Thanks to a thorough analysis of the socio-demographic profile of the youngest supporters of Paweł Kukiz (they haven’t formed an actual movement yet!) and the President-elect Andrzej Duda, we may avoid useless, trite, faulty or even offensive diagnoses of the youth that spring up in the public sphere, labelling young people as “the frustrated”, “the rebellious revolutionists”, “the losers” or (last but not least) “the radical fundamentalists that should better leave the country” (and here, my personal request: please, don’t leave! I myself have spent 10 years abroad so I perfectly understand how crucial it is for us to stop the youth from emigrating). Instead, we are offered the real reasons for a huge distrust of Polish institutions and political system. It doesn’t look good, but I believe that the situation can and shall be be quickly improved – according to a survey conducted by the Public Opinion Research Center (CBOS) in February 2014, only 17% of respondents stated that they trust political parties.

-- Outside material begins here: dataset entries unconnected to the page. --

(* ===== verification/_CoqProject ===== *)
-Q . S2P
Prelude.v
Wire.v
WireLogic.v
WireRead.v
WireFrame.v
ProtoTypes.v
ProtoSession.v
ProtoMessage.v
ProtoChannel.v
ProtoPrefs.v
ProtoCall.v
ProtoMedia.v
ProtoUsers.v
ProtoAdmin.v
Protocol.v
Framebuf.v
OpenAddr.v
Idmap.v
Srccount.v
Ratelimit.v
Base64url.v
Devicecodes.v
Cbor.v
Aead.v
Sframe.v
Jitter.v
Proxyproto.v
Mention.v
Notify.v
Totp.v
Searchq.v
Rows.v
ClientMsg.v
ClientLists.v
ClientModel.v
Demolimits.v
Outq.v
Calls.v
CallsInv.v
CallsStep.v
CallsRun.v
CallsSeats.v
CallsMain.v
Relay.v
RelayInv.v
RelayMain.v
Media.v
MediaMain.v
Pdm.v
PdmInv.v
PdmMain.v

I am well aware of the fact that the youth that I am discussing here is an extremely diverse group. Nonetheless, I’m convinced that (despite the common belief) the youth want revolution. In these unstable times they rather want stability that no longer favours the mainstream populism, not taking responsibility for the future of the state, unkept promises and embarassing U-turns (career-like as well). Stability in which the political class is not moving further away from the reformatory attitude in the state of constant self-contempt. The bubble of fiction has just burst.

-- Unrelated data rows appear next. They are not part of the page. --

(* ===== verification/Prelude.v ===== *)
(** * OpenChime: a verification library for the core of the chat system

    OpenChime is a chat system in C: a daemon ([daemon/]), clients
    ([client/core/] with a graphical and a terminal front end) and the code both
    share ([shared/]).  A client and the daemon exchange binary frames over TLS.
    This library models the parts that carry the program's own logic and proves
    what makes each correct.  Everything is written in the order

      data of the component, its operations as the code has them, lemmas,
      theorems with a concrete instance of each.

    ** The parts and how they interact

    The wire protocol ([shared/protocol.c], [shared/protocol.h]):

    - [Wire]: the write buffer ([oc_wbuf]) and the read cursor ([oc_rbuf]) with
      their sticky [overflow] and [underflow] flags, the big-endian integers, the
      length-prefixed strings, [oc_frame_begin], [oc_frame_end],
      [oc_parse_frame], [r_done].  A writer is a state transformer, a reader a
      small state and error monad.
    - [WireLogic], [WireRead], [WireFrame]: the logic of writers ([Writes],
      [Encodes]) and of readers ([Parses], [ParsesAll], safety), and the record
      [frame_codec] with the laws a message's encoder and decoder promise.
    - [ProtoTypes]: every message record, enumeration and limit of the header.
    - [ProtoSession], [ProtoMessage], [ProtoChannel], [ProtoPrefs], [ProtoCall],
      [ProtoMedia], [ProtoUsers], [ProtoAdmin]: every [oc_encode_*] and
      [oc_decode_*], with a proved codec each.
    - [Protocol]: the registry of all codecs and the theorems over it (round
      trip of well-formed messages, atomic encoders, canonical layouts, decoders
      that stay in their payload), version negotiation, the checks of e-mail
      addresses and device tokens.

    From bytes to frames:

    - [Framebuf]: [shared/framebuf.c] and the read loop of [daemon/ioloop.c],
      which pushes each read and drains every whole frame.  Compared with
      [deframe], which cuts the whole stream at once; composed with the encoders
      in [stream_delivery].
    - [Proxyproto]: [daemon/proxyproto.c], the header a forwarder sends before
      TLS and the list of forwarders that are believed.

    The daemon's tables:

    - [OpenAddr]: linear probing and backward-shift deletion, shared by
      [Idmap] ([daemon/idmap.c], connections and users by id) and [Srccount]
      ([daemon/srccount.c], connections by source address); each refines a
      finite map.
    - [Ratelimit]: [daemon/ratelimit.c], refined by one fixed window per key.

    Signing in:

    - [Base64url]: the coder of [daemon/jwt.c].
    - [Devicecodes]: [daemon/devicecodes.c], the device flow of RFC 8628 as a
      state machine: [run] pairs a table with the history that led to it.
    - [Totp]: [daemon/totp.c] and [check_totp] of [daemon/dbwriter.c].
    - [Cbor]: [daemon/cbor.c], which reads the attestations of passkeys.

    Text of messages:

    - [Mention]: [shared/mention.c], the scanners for mentions, channel
      references and keywords.
    - [Notify]: [shared/notify.c], quiet hours and the decision to notify.
    - [Searchq]: [shared/searchq.c], the search box's words and filters and the
      sentence that describes them.

    The daemon's network loop ([daemon/netloop.c]), of which the parts that keep
    state of their own are modelled:

    - [Outq]: what a connection is owed: the output buffer, the replays of missed
      messages and the frames held behind them ([out_append], [backfill_next],
      [backfill_pump], [backfill_accept], [flush_out]).  Replays are contiguous
      (while none is accepted behind a frame that was cut) and drain, buffers are
      bounded, and the two ways a replay goes wrong.
    - [Demolimits]: [daemon/demolimits.c], refined by a map of counts.
    - [Calls]: the table of calls, the index of connections, every CALL_* request
      but CALL_MEDIA, and [process_call_auth] of [daemon/dbwriter.c].  A [loop] is the
      state of the thread, a [call_event] what can reach it, [call_run] a run;
      the trace keeps the frames the connections' outputs took ([Sent]) or had no
      room for ([Missed]) and the orders given to the relay.  Frames go through [Outq], the daily limit through
      [Demolimits], payloads through the decoders of [ProtoCall].
    - [CallsInv], [CallsStep], [CallsRun], [CallsSeats]: the invariant between
      table and trace, that every operation and event keeps it, and which seats
      an answer can fill.  [CallsMain]: the theorems (the table is well formed, a
      key id names one sender, everyone holds the current roster unless an
      over-full output dropped it, the relay serves exactly the participants, a leave wins over a join still out).

    - [Relay]: [daemon/relay.c], the media relay of calls, over three id maps and
      a doubly linked chain per call.  [RelayInv]: its specification, a list of
      entries, and the simulation of every operation.  [RelayMain]: any sequence
      of calls refines the list, and an address once learned is pinned.
    - [Media]: the loop of [Calls] with [Relay] behind it: the loop's
      authorizations and revocations ([relay_call]), the relay's two hooks
      ([relay_gone], [relay_tcp_send]), CALL_MEDIA frames, datagrams and sweeps.
      [MediaMain]: the two stay in step over any run, so a packet goes to the
      others of its sender's call and to no one else; random tokens are assumed
      to differ in the eight bytes the relay indexes.
    - [Pdm]: the encrypted DMs of [daemon/netloop.c], a table of rows that join
      two devices: opening, inviting, answering, the frames between the two with
      their queues, lost connections and sessions that come back, expiry, and
      the three ways a result about such a channel goes out ([fanout_members], the
      walk of a thread reply, [send_to_user]).  [PdmInv]: what the table and
      the trace say of each other.  [PdmMain]: frames and fanned-out results of a DM
      stay between two sessions, its frames arrive in order but for those an
      over-full output drops, a session that comes back finds its place, the
      limits hold; and what goes wrong: thread replies reach other devices, a full
      queue overflows the output, and others.

    End-to-end encryption:

    - [Aead]: what the sources rely on of AES-GCM, as a record of operations with
      its laws, and a scheme that has them.
    - [Sframe]: [shared/e2e_sframe.c], the packets of a call: opening inverts
      sealing exactly, and the replay window is exact below the last counter.

    The client:

    - [Jitter]: [client/core/call/jitter.c], the jitter buffer of a call.
    - [Rows]: arrays of rows, as the client's model uses them.
    - [ClientMsg], [ClientLists], [ClientModel]: [client/core/model.c], the
      messages with their reactions, polls and attachments, the lists (drafts,
      scheduled messages, threads, transfers and the like), and the
      conversations with their transcripts, unread counts and read markers.  The
      events folded are of messages with a nonzero id; an edit may come without
      the answer about its action.

    ** Conventions

    A C integer is a [Z]; conversions and wrap-around are written with [u8] to
    [u64], [i16], [i64] where the source has them.  A byte string is a [list Z],
    a C string the bytes before its NUL, a null pointer [None].  A buffer that is
    written in place is a list with the bytes past its length kept.  Functions
    with several results return a tuple, those that fail an [option], a sum or
    the C return value.  What the source calls outside the repository is a
    section parameter: hashes and ciphers (mbedtls), [inet_pton] and
    [inet_ntop], the random source, whether an allocation succeeds; what a
    theorem needs of it is a hypothesis.  In the client's model, [Outq],
    [Calls] and [Pdm] allocations succeed.  [Calls] reads the clock once per event, takes
    it between 1 and 2^63 ms and counts fewer than 2^31 - 1 events in a run, so that the
    32-bit epochs and join counters do not come round.  In [Pdm] the writer makes no
    channel with the id of a live DM (ids are a primary key, and a closed DM's may be used
    again) and a run has at most 2^63 events; DMs are numbered in the trace.  The text a rich body
    flattens to is a parameter of the client's model.

    ** Fuel

    Loops that are not structural take fuel.  [Framebuf.drain] gets one more than
    the bytes buffered (each frame takes at least eight); the probes and the
    backward shift of [OpenAddr] get the capacity (a table at most half full has
    an empty slot); [Cbor.times] and [map_loop] the bytes left (each turn reads
    one); [Mention], the loops of [Searchq] the length of the text;
    [Outq.backfill_next] the rows of the result and one per phase
    ([turns_enough]), [pump_replay] a slice and the queued results; the walk
    along a call in [Relay] one more than the rows of the table ([ptrs_count]).  The theorems are about the results,
    so running out of fuel would refute them; [idmap_refines_map] states that the
    loops end.  [Sframe.slide] takes the size of the window; for the last 64-bit
    counter no fuel is enough ([last_counter_hangs]).

    ** Not modelled

    The database writer ([daemon/dbwriter.c]) apart from [check_totp] and
    [process_call_auth]; the rest of [daemon/netloop.c]; the client's network
    thread; rich text; the HTTP server, JSON and web pages; the handshakes, the
    ratchet and HPKE of end-to-end encryption; TLS, sockets and threads; audio, video and speech; drawing;
    migrations and configuration; vendored libraries.  The next parts in the plan
    are the text formats ([shared/richtext.c], [shared/url.c], [daemon/http.c]). *)
From stdpp Require Import base tactics list numbers.
From Stdlib Require Export ZArith Lia.
From Stdlib Require Ascii String.

Declare Scope oc_scope.
Delimit Scope oc_scope with oc.
Global Open Scope Z_scope.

From the point of view of the youth, it may seem that this voice of protest proved that this constant self-contempt of the political elites resulting form the success of Polish modernization (self-evident but still not yet experienced by the vast part of the society – there’s still some room for improvement) can no longer be. In my opinion, Polish youth, above all, hanker after simple and real things: to be heard; to be treated with respect instead of being constantly showered with empty words or PR tricks by the same bunch of people; to see a realistic direction of change and a set of applicable recovery proceedings that need to be employed in order to improve the quality of their lives. On the other hand, the youth should participate in forming those objectives so we should include them in the decision-making process. The need to “dust off” the already existing structure of the decision makers has manifested itself in the spectacular success of urban movements in the recent municipal election.